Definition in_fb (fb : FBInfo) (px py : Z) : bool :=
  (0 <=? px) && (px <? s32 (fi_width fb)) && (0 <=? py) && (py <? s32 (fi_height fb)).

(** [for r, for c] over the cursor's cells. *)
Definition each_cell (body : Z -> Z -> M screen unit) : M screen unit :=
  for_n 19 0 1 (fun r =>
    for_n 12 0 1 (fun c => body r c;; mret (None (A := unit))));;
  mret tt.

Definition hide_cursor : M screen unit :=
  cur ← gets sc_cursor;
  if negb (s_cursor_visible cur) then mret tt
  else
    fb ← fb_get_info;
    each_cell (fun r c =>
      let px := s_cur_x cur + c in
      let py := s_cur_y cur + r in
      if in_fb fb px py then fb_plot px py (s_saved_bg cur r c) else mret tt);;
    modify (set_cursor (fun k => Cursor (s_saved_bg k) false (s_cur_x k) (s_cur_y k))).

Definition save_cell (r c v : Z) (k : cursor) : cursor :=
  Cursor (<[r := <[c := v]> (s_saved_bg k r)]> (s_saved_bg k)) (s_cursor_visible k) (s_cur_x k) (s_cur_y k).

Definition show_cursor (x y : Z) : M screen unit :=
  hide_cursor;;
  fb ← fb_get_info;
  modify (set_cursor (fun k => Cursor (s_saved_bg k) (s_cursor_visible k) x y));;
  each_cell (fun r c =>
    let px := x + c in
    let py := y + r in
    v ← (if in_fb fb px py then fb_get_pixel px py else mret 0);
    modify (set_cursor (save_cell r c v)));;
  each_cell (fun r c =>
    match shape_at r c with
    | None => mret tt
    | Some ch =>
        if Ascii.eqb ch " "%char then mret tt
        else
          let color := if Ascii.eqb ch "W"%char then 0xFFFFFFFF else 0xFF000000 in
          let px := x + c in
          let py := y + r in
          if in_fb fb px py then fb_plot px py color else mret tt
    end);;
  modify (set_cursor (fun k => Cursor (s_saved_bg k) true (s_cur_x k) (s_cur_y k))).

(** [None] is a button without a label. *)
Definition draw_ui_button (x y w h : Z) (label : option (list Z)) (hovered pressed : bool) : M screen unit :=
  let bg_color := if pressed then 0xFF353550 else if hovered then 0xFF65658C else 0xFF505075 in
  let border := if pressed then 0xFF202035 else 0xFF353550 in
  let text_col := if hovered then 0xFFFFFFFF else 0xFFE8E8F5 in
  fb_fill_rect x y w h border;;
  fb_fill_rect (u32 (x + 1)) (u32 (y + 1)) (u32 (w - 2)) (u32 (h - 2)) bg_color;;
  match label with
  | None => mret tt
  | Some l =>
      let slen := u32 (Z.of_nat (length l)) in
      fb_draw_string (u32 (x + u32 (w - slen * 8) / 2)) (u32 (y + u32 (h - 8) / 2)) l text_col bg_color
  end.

========================================================================

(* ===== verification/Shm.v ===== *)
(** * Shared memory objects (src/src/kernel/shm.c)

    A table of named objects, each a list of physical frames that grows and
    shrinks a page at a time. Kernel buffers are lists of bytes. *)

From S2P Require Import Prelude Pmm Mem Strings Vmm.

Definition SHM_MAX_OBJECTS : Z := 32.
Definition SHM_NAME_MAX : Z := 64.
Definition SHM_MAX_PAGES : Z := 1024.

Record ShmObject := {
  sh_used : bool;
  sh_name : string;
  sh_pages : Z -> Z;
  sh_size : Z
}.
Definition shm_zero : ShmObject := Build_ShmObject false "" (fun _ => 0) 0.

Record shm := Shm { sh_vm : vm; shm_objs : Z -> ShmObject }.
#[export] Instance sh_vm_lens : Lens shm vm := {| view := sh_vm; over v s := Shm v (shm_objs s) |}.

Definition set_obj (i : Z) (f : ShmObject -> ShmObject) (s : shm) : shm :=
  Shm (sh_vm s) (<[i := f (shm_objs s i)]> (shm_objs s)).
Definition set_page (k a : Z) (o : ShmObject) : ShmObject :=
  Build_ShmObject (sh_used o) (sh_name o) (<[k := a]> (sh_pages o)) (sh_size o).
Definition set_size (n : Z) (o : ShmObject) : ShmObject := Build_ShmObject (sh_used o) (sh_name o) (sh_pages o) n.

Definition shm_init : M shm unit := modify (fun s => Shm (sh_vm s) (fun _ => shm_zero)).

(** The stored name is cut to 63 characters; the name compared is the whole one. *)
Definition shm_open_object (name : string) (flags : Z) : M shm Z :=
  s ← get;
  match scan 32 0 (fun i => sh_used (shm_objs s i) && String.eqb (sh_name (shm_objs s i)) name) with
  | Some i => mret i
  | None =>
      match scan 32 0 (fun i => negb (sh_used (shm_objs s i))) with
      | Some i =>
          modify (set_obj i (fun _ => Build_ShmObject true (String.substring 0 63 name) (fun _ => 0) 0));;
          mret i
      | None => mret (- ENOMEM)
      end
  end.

========================================================================

What the task requires :: In the data above, each line holding "body" is to be found and copied.

Solution below ::
Definition each_cell (body : Z -> Z -> M screen unit) : M screen unit :=
    for_n 12 0 1 (fun c => body r c;; mret (None (A := unit))));;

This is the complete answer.